- **Exercise description**:
Whenever a line in the records below holds the string "opts", copy it out.

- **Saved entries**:
----
(** * The mapping engine of [passes/memory/memory_libmap.cc]

    A shallow embedding of the option-propagation primitives and of the
    candidate search of [MemMapping], followed by the properties of the
    specification that concern them.

    Conventions of the embedding.
    - A C++ [enum class] is an inductive type [t] inside a module of the
      enum's name, so that [RdEnKind::None] reads [RdEnKind.None].
    - Struct fields keep their names behind a prefix naming the struct
      ([cap_] Capability, [pg_] PortGroupDef, [ram_] RamDef, [wp_]
      WrPortConfig, [rp_] RdPortConfig, [cfg_] MemConfig, [wr_] a write
      port of the memory, [rd_] a read port of the memory, [mem_] Mem).
    - [std::vector] is [list]; [v[i]] is [vec_at v i], which is an error
      when [i] is out of range (undefined behaviour in the source).
    - A [dict] that the engine writes to ([opts], [portopts], [resetvals],
      the clock tables) is a [gmap]; a [dict] that the engine only iterates
      (the [opts] and [portopts] captured by a capability) is the list of
      its entries in iteration order.
    - [log_error] aborts the pass: it is the error [Fatal ...].
    - The types of [kernel/rtlil.h] and [kernel/mem.h] and the queries that
      need the netlist or the SAT solver are parameters (class [Kernel] and
      the section variables of [Engine]). *)

From stdpp Require Import gmap strings list fin_maps.

(** ** Enumerations *)

Module RamKind.
Inductive t := Auto | Logic | NotLogic | Distributed | Block | Huge.
#[global] Instance eq_dec : EqDecision t.
Proof. solve_decision. Defined.
End RamKind.

Module MemoryInitKind.
Inductive t := None | Zero | Any.
#[global] Instance eq_dec : EqDecision t.
Proof. solve_decision. Defined.
End MemoryInitKind.

Module PortKind.
Inductive t := Sr | Ar | Sw | Srsw | Arsw.
#[global] Instance eq_dec : EqDecision t.
Proof. solve_decision. Defined.
End PortKind.

Module ClkPolKind.
Inductive t := Anyedge | Posedge | Negedge.
#[global] Instance eq_dec : EqDecision t.
Proof. solve_decision. Defined.
End ClkPolKind.

Module RdEnKind.
Inductive t := None | Any | WriteImplies | WriteExcludes.
#[global] Instance eq_dec : EqDecision t.
Proof. solve_decision. Defined.
End RdEnKind.

Module ResetKind.
Inductive t := Init | Async | Sync.
#[global] Instance eq_dec : EqDecision t.
Proof. solve_decision. Defined.
End ResetKind.

Module ResetValKind.
Inductive t := None | Zero | Named.
#[global] Instance eq_dec : EqDecision t.
Proof. solve_decision. Defined.
End ResetValKind.

Module SrstKind.
Inductive t := SrstOverEn | EnOverSrst | Any.
#[global] Instance eq_dec : EqDecision t.
Proof. solve_decision. Defined.
End SrstKind.

Module TransTargetKind.
Inductive t := Self | Other | Named.
#[global] Instance eq_dec : EqDecision t.
Proof. solve_decision. Defined.
End TransTargetKind.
----
- **Answer box**:
    - A [dict] that the engine writes to ([opts], [portopts], [resetvals],
      (the [opts] and [portopts] captured by a capability) is the list of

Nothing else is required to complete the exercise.